陆子谦明白了。张老板借了力,但这股力似乎有它自己的意志和目的。他们现在既是执棋者,也成了别人棋盘上的棋子。

“东西很安全。”陆子谦这才说道,“但我需要知道,下一步该怎么走?把这些证据交给省厅的人?”

“暂时不行。”张老板果断摇头,“现在水太浑,我们不清楚省厅里面谁是可靠的。这些证据是王牌,必须在最关键的时候,交给最关键的人。”他目光锐利地看向陆子谦,“在你手里,比在我手里更安全。我现在,可能已经被盯上了。”

陆子谦心中一震。连张老板都觉得被盯上了?

“那香港订单……”陆子谦想起另一件至关重要的事。

“订单必须万无一失!”张老板语气斩钉截铁,“这是你在明面上最大的护身符和业绩。只要订单顺利完成,任何人都很难在明面上动你。胡大庆残余的势力如果想报复,很可能会从这方面下手,你要格外小心。”

他站起身,拍了拍陆子谦未受伤的右肩:“子谦,你现在是风暴眼。坚持住,保护好证据,保障好生产。时机成熟时,我会再联系你。记住,从现在起,信任的人要格外小心。”

说完,张老板便如同来时一样,悄无声息地消失在竹林深处。

陆子谦独自站在凉亭里,寒意从脚底升起。张老板的话证实了他最坏的猜测——他们面对的不仅仅是一个胡大庆,而是一张盘根错节、能量巨大的网。现在网被撕开了一个口子,但潜伏在暗处的毒蛇也更加危险。

他摸了摸依旧疼痛的左臂,眼神逐渐变得坚毅。开弓没有回头箭,既然已经走到了这一步,就没有退缩的余地。

他回到二纺厂,立刻加强了厂区的安保,尤其是仓库和生产线,同时让王猛挑选绝对可靠的工人,组成护厂队,日夜巡逻。
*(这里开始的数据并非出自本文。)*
Lemma start_blocked_spec e :
  start_blocked e <->
  match Background.task_tabs e with
  | Background.query_throws => True
  | Background.query_tabs tabs =>
      match Background.on_internal_page tabs with
      | Some _ => Background.task_navigate_ok e = false
      | None => False
      end
  end.
Proof.
  unfold start_blocked, Background.on_internal_page.
  destruct (Background.task_tabs e) as [|[|t rest]].
  - tauto.
  - split; [intros [[=]|(t & r & [=] & _)]|contradiction].
  - destruct (has_url t) eqn:Eu; cbn [andb].
    + destruct (isValidUrl (url_of t)) eqn:Ev; cbn [negb].
      * split; [|contradiction].
        intros [[=]|(t' & r & [= <- <-] & _ & Hv & _)]. congruence.
      * split.
        -- intros [[=]|(t' & r & [= <- <-] & _ & _ & Hn)]. exact Hn.
        -- intros Hn. right. exists t, rest. auto.
    + split; [|contradiction].
      intros [[=]|(t' & r & [= <- <-] & Hu & _)]. congruence.
Qed.

(** C2 (as amended).  The interval-based coordinator answers a start request
    with the identifier of an existing session whose status is [active] (and
    whose identifier is not empty), leaving the state as it is and calling
    the server not at all; otherwise it posts one creation request and, when
    the server answers, records and persists a session with [status = active]
    and [isPaused = false].  The loop-based coordinator never joins.  When
    its query for the active tab fails, or that tab shows an internal page
    and the navigation away from it fails, it stops monitoring with status
    [error], answers the failure and posts nothing.  Otherwise it posts
    exactly one creation request, after stopping any existing session, and
    records and persists such a session when the answer has status 200; on
    any other answer no session is left. *)
Theorem start_task_behaviour
    (task : string) (e : Background.StartTaskEnv)
    (srv : Background.CreateOutcome) (b : Bg) :
  (forall s, Legacy.joinable b = Some s <->
             activeSession b = Some s /\ status s = active /\
             taskId s <> "") /\
  match Legacy.joinable b with
  | Some s => Legacy.handleStartTask task srv b
              = (Background.resp_task_id (taskId s), b)
  | None =>
      let '(resp, b') := Legacy.handleStartTask task srv b in
      createCalls b' = createCalls b ++ [task] /\
      match srv with
      | Background.create_response _ id =>
          resp = Background.resp_task_id id /\
          activeSession b' = Some (new_session id) /\
          storage b' !! "activeSession" = Some (Session_json (new_session id))
      | Background.create_throws =>
          resp = Background.resp_error "Failed to create task" /\
          activeSession b' = activeSession b
      end
  end /\
  let '(resp, b') := Background.handleStartTask task e b in
  (start_blocked e ->
   resp = Background.resp_error "Failed to create task" /\
   createCalls b' = createCalls b /\
   broadcasts b' = broadcasts b ++ [stopMonitoringMsg ts_error] /\
   activeSession b' = None /\
   storage b' !! "activeSession" = None /\
   prop "status" (storage b' !! "taskState") = Some (JStr "error")) /\
  (~ start_blocked e ->
   createCalls b' = createCalls b ++ [task] /\
   broadcasts b' =
     broadcasts b
     ++ match activeSession b with
        | Some _ => [stopMonitoringMsg ts_idle]
        | None => []
        end
     ++ match Background.task_server e with
        | Background.create_throws => [stopMonitoringMsg ts_error]
        | Background.create_response _ _ => []
        end /\
   match Background.task_server e with
   | Background.create_response code id =>
       if code =? 200 then
         resp = Background.resp_task_id id /\
         activeSession b' = Some (new_session id) /\
         storage b' !! "activeSession" = Some (Session_json (new_session id))
       else
         resp = Background.resp_error "Failed to create task" /\
         activeSession b' = None
   | Background.create_throws =>
       resp = Background.resp_error "Failed to create task" /\
       activeSession b' = None
   end).
Proof.
  split; [intros s; apply joinable_spec|].
  split.
  - unfold Legacy.handleStartTask.
    destruct (Legacy.joinable b) as [s|]; [reflexivity|].
    destruct srv as [|code id]; simpl; repeat split.
    apply lookup_insert_eq.
  - assert (Hcaught : forall x, createCalls x = createCalls b ->
      let '(resp, b') := Background.start_caught e x in
      resp = Background.resp_error "Failed to create task" /\
      createCalls b' = createCalls b /\
      broadcasts b' = broadcasts x ++ [stopMonitoringMsg ts_error] /\
      activeSession b' = None /\
      storage b' !! "activeSession" = None /\
      prop "status" (storage b' !! "taskState") = Some (JStr "error")).
    { intros x Hx. unfold Background.start_caught. split; [reflexivity|].
      split; [now rewrite stop_createCalls|].
      split; [apply stop_broadcasts|].
      split; [apply stop_memory|].
      split; [now rewrite stop_storage_lookup|].
      apply (stop_status_lookup ts_error). }
    assert (Hgo : forall x, createCalls x = createCalls b ->
      let '(resp, b') := Background.create_session task e x in
      createCalls b' = createCalls b ++ [task] /\
      broadcasts b' =
        broadcasts x
        ++ match activeSession x with
           | Some _ => [stopMonitoringMsg ts_idle]
           | None => []
           end
        ++ match Background.task_server e with
           | Background.create_throws => [stopMonitoringMsg ts_error]
           | Background.create_response _ _ => []
           end /\
      match Background.task_server e with
      | Background.create_response code id =>
          if code =? 200 then
            resp = Background.resp_task_id id /\
            activeSession b' = Some (new_session id) /\
            storage b' !! "activeSession"
              = Some (Session_json (new_session id))
          else
            resp = Background.resp_error "Failed to create task" /\
            activeSession b' = None
      | Background.create_throws =>
          resp = Background.resp_error "Failed to create task" /\
          activeSession b' = None
      end).
    { intros x Hx. unfold Background.create_session, Background.start_caught.
      set (b2 := match activeSession x with Some _ => _ | None => x end).
      assert (Hc2 : createCalls b2 = createCalls b).
      { subst b2. destruct (activeSession x); [|exact Hx].
        now rewrite stop_createCalls. }
      assert (Hs2 : activeSession b2 = None).
      { subst b2. destruct (activeSession x) eqn:E; [|exact E].
        apply stop_memory. }
      assert (Hb2 : broadcasts b2 =
                    broadcasts x
                    ++ match activeSession x with
                       | Some _ => [stopMonitoringMsg ts_idle]
                       | None => []
                       end).
      { subst b2. destruct (activeSession x);
          [apply stop_broadcasts|now rewrite app_nil_r]. }
      destruct (Background.task_server e) as [|code id].
      + split; [rewrite stop_createCalls; simpl; now rewrite Hc2|].
        split.
        { rewrite stop_broadcasts.
          change (broadcasts (post_create task b2)) with (broadcasts b2).
          now rewrite Hb2, <- app_assoc. }
        split; [reflexivity|apply stop_memory].
      + assert (Hb3 : broadcasts b2 =
                      broadcasts x
                      ++ match activeSession x with
                         | Some _ => [stopMonitoringMsg ts_idle]
                         | None => []
                         end ++ [])
          by now rewrite app_nil_r.
        destruct (code =? 200) eqn:E; simpl.
        * split; [now rewrite Hc2|]. split; [exact Hb3|].
          repeat split. apply lookup_insert_eq.
        * split; [now rewrite Hc2|]. split; [exact Hb3|].
          split; [reflexivity|exact Hs2]. }
    pose proof (start_blocked_spec e) as Hb.
    unfold Background.handleStartTask.
    destruct (Background.task_tabs e) as [|tabs].
    { specialize (Hcaught b eq_refl).
      destruct (Background.start_caught e b) as [resp b'].
      split; [intros _; exact Hcaught|]. intros Hn. tauto. }
    destruct (Background.on_internal_page tabs) as [t|].
    + destruct (Background.task_navigate_ok e).
      * specialize (Hgo (navigate (id_of t) "https://www.google.com" b)
                        eq_refl).
        destruct (Background.create_session _ _ _) as [resp b'].
        split; [intros H; apply Hb in H; discriminate|]. intros _. exact Hgo.
      * specialize (Hcaught b eq_refl).
        destruct (Background.start_caught e b) as [resp b'].
        split; [intros _; exact Hcaught|]. intros Hn. tauto.
    + specialize (Hgo b eq_refl).
      destruct (Background.create_session task e b) as [resp b'].
      split; [intros H; apply Hb in H; contradiction|]. intros _. exact Hgo.
Qed.

(** C2, counterexample: the loop-based coordinator, asked to start while the
    session [t1] is active, posts a second creation request and answers with
    the new identifier [t2]. *)
Lemma start_replaces_active_session :
  let '(resp, b') :=
    Background.handleStartTask "find the login button"
      (start_env (Background.create_response 200 "t2")) running_t1 in
  Background.session_active running_t1 = true /\
  taskId <$> activeSession running_t1 = Some "t1" /\
  resp = Background.resp_task_id "t2" /\
  createCalls b' = createCalls running_t1 ++ ["find the login button"] /\
  taskId <$> activeSession b' = Some "t2".
Proof. vm_compute. repeat split. Qed.

(** ** Content Bridge *)

Section SendLoop.
Import Background.

Lemma final_response_false r :
  final_response r = false <->
  success r = false /\
  exists msg, response_error r = Some msg /\
              includes msg "back/forward cache" = true.
Proof.
  unfold final_response. rewrite orb_false_iff, negb_false_iff.
  destruct (response_error r) as [msg|]; split.
  - intros [? ?]. eauto.
  - intros [? (m & [= <-] & ?)]. auto.
  - intros [_ ?]. discriminate.
  - intros [_ (m & [=] & _)].
Qed.

Lemma attempt_resolved_counts e x :
  fst (attemptSend e) = attempt_resolved x ->
  attempts_made (snd (attemptSend e)) = 1%nat /\
  pings_made (snd (attemptSend e)) = 1%nat /\
  backoffs (snd (attemptSend e)) = [].
Proof.
  unfold attemptSend.
  destruct (ping_ok e); [|destruct (inject_ok e)]; simpl;
    intros H; try discriminate; repeat split.
Qed.

Lemma attempt_threw_counts e :
  fst (attemptSend e) = attempt_threw ->
  attempts_made (snd (attemptSend e)) = 0%nat /\
  pings_made (snd (attemptSend e)) = 1%nat /\
  backoffs (snd (attemptSend e)) = [].
Proof.
  unfold attemptSend.
  destruct (ping_ok e); [|destruct (inject_ok e)]; simpl;
    destruct (delivery e); intros H; try discriminate; repeat split.
Qed.

Lemma attempts_made_app a b :
  attempts_made (a ++ b) = (attempts_made a + attempts_made b)%nat.
Proof. unfold attempts_made. now rewrite List.filter_app, length_app. Qed.

Lemma pings_made_app a b :
  pings_made (a ++ b) = (pings_made a + pings_made b)%nat.
Proof. unfold pings_made. now rewrite List.filter_app, length_app. Qed.

Lemma backoffs_app a b : backoffs (a ++ b) = backoffs a ++ backoffs b.
Proof. unfold backoffs. apply omap_app. Qed.

(** After [k] stale attempts the loop is where it would be had it started
    with [retryCount + k], having delivered [k] times and slept the
    linearly growing delays in between. *)
Lemma send_loop_stale_prefix (page : nat -> AttemptEnv) (maxRetries : nat) :
  forall (k left retryCount : nat),
    (k <= left)%nat ->
    (retryCount + left = maxRetries)%nat ->
    (forall i, (i < k)%nat -> stale (page (retryCount + i)%nat)) ->
    let rest := send_loop (left - k) (retryCount + k) maxRetries page in
    let all := send_loop left retryCount maxRetries page in
    fst all = fst rest /\
    attempts_made (snd all) = (k + attempts_made (snd rest))%nat /\
    pings_made (snd all) = (k + pings_made (snd rest))%nat /\
    backoffs (snd all) =
      linear_delays (S retryCount) (Nat.min k (left - 1))
      ++ backoffs (snd rest).
Proof.
  induction k as [|k IH]; intros left rc Hk Hmax Hst; cbv zeta.
  - rewrite Nat.sub_0_r, Nat.add_0_r. simpl. auto.
  - destruct left as [|left]; [lia|].
    destruct (Hst 0%nat ltac:(lia)) as (r & msg & Hr & Hs & He & Hi).
    rewrite Nat.add_0_r in Hr.
    assert (Hf : final_response r = false).
    { apply final_response_false. eauto. }
    destruct (attempt_resolved_counts _ _ Hr) as (Ha & Hp & Hb).
    specialize (IH left (S rc) ltac:(lia) ltac:(lia)).
    cbv zeta in IH.
    assert (Hst' : forall i, (i < k)%nat -> stale (page (S rc + i)%nat)).
    { intros i Hi'. replace (S rc + i)%nat with (rc + S i)%nat by lia.
      apply Hst. lia. }
    specialize (IH Hst').
    replace (S rc + k)%nat with (rc + S k)%nat in IH by lia.
    replace (S left - S k)%nat with (left - k)%nat by lia.
    destruct IH as (IH1 & IH2 & IH3 & IH4).
    destruct (attemptSend (page rc)) as [a tr] eqn:Ea. simpl in Hr.
    subst a. simpl in Ha, Hp, Hb.
    destruct (send_loop left (S rc) maxRetries page) as [res tr'] eqn:El.
    simpl in IH1, IH2, IH3, IH4.
    assert (Hall : send_loop (S left) rc maxRetries page =
                   (res, tr ++ (if (S rc <? maxRetries)%nat
                                then [backoff (1000 * Z.of_nat (S rc))]
                                else []) ++ tr')).
    { simpl. now rewrite Ea, Hf, El. }
    rewrite Hall. simpl fst. simpl snd.
    rewrite !attempts_made_app, !pings_made_app, !backoffs_app.
    rewrite Ha, Hp, Hb, IH2, IH3, IH4.
    split; [exact IH1|].
    destruct (S rc <? maxRetries)%nat eqn:Elt.
    + apply Nat.ltb_lt in Elt.
      split; [simpl; lia|]. split; [simpl; lia|].
      replace (Nat.min (S k) (S left - 1)) with (S (Nat.min k (left - 1)))
        by lia.
      reflexivity.
    + apply Nat.ltb_ge in Elt. assert (left = 0)%nat by lia. subst left.
      assert (k = 0)%nat by lia. subst k.
      split; [simpl; lia|]. split; [simpl; lia|]. reflexivity.
Qed.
他就像一艘驶入惊涛骇浪的船,必须紧紧握住手中的舵,警惕着来自四面八方的暗流。

然而,他千算万算,还是低估了对手的狠辣和无所不用其极。

第二天下午,一个噩耗传来——负责香港订单部分核心染料采购和检验的老技术员周师傅,在下班回家途中,被一辆突然冲出的无牌摩托车撞倒,重伤昏迷,生命垂危!肇事车辆逃逸!

消息传来,陆子谦如遭雷击!周师傅是厂里的技术骨干,为人正直,对染料质量把关极严,他的缺席,不仅会影响生产进度,更可怕的是,如果这不是意外……

一股冰冷的寒意瞬间攫住了陆子谦的心脏。对手的刀,已经毫不留情地砍了过来!而且直指最关键的要害!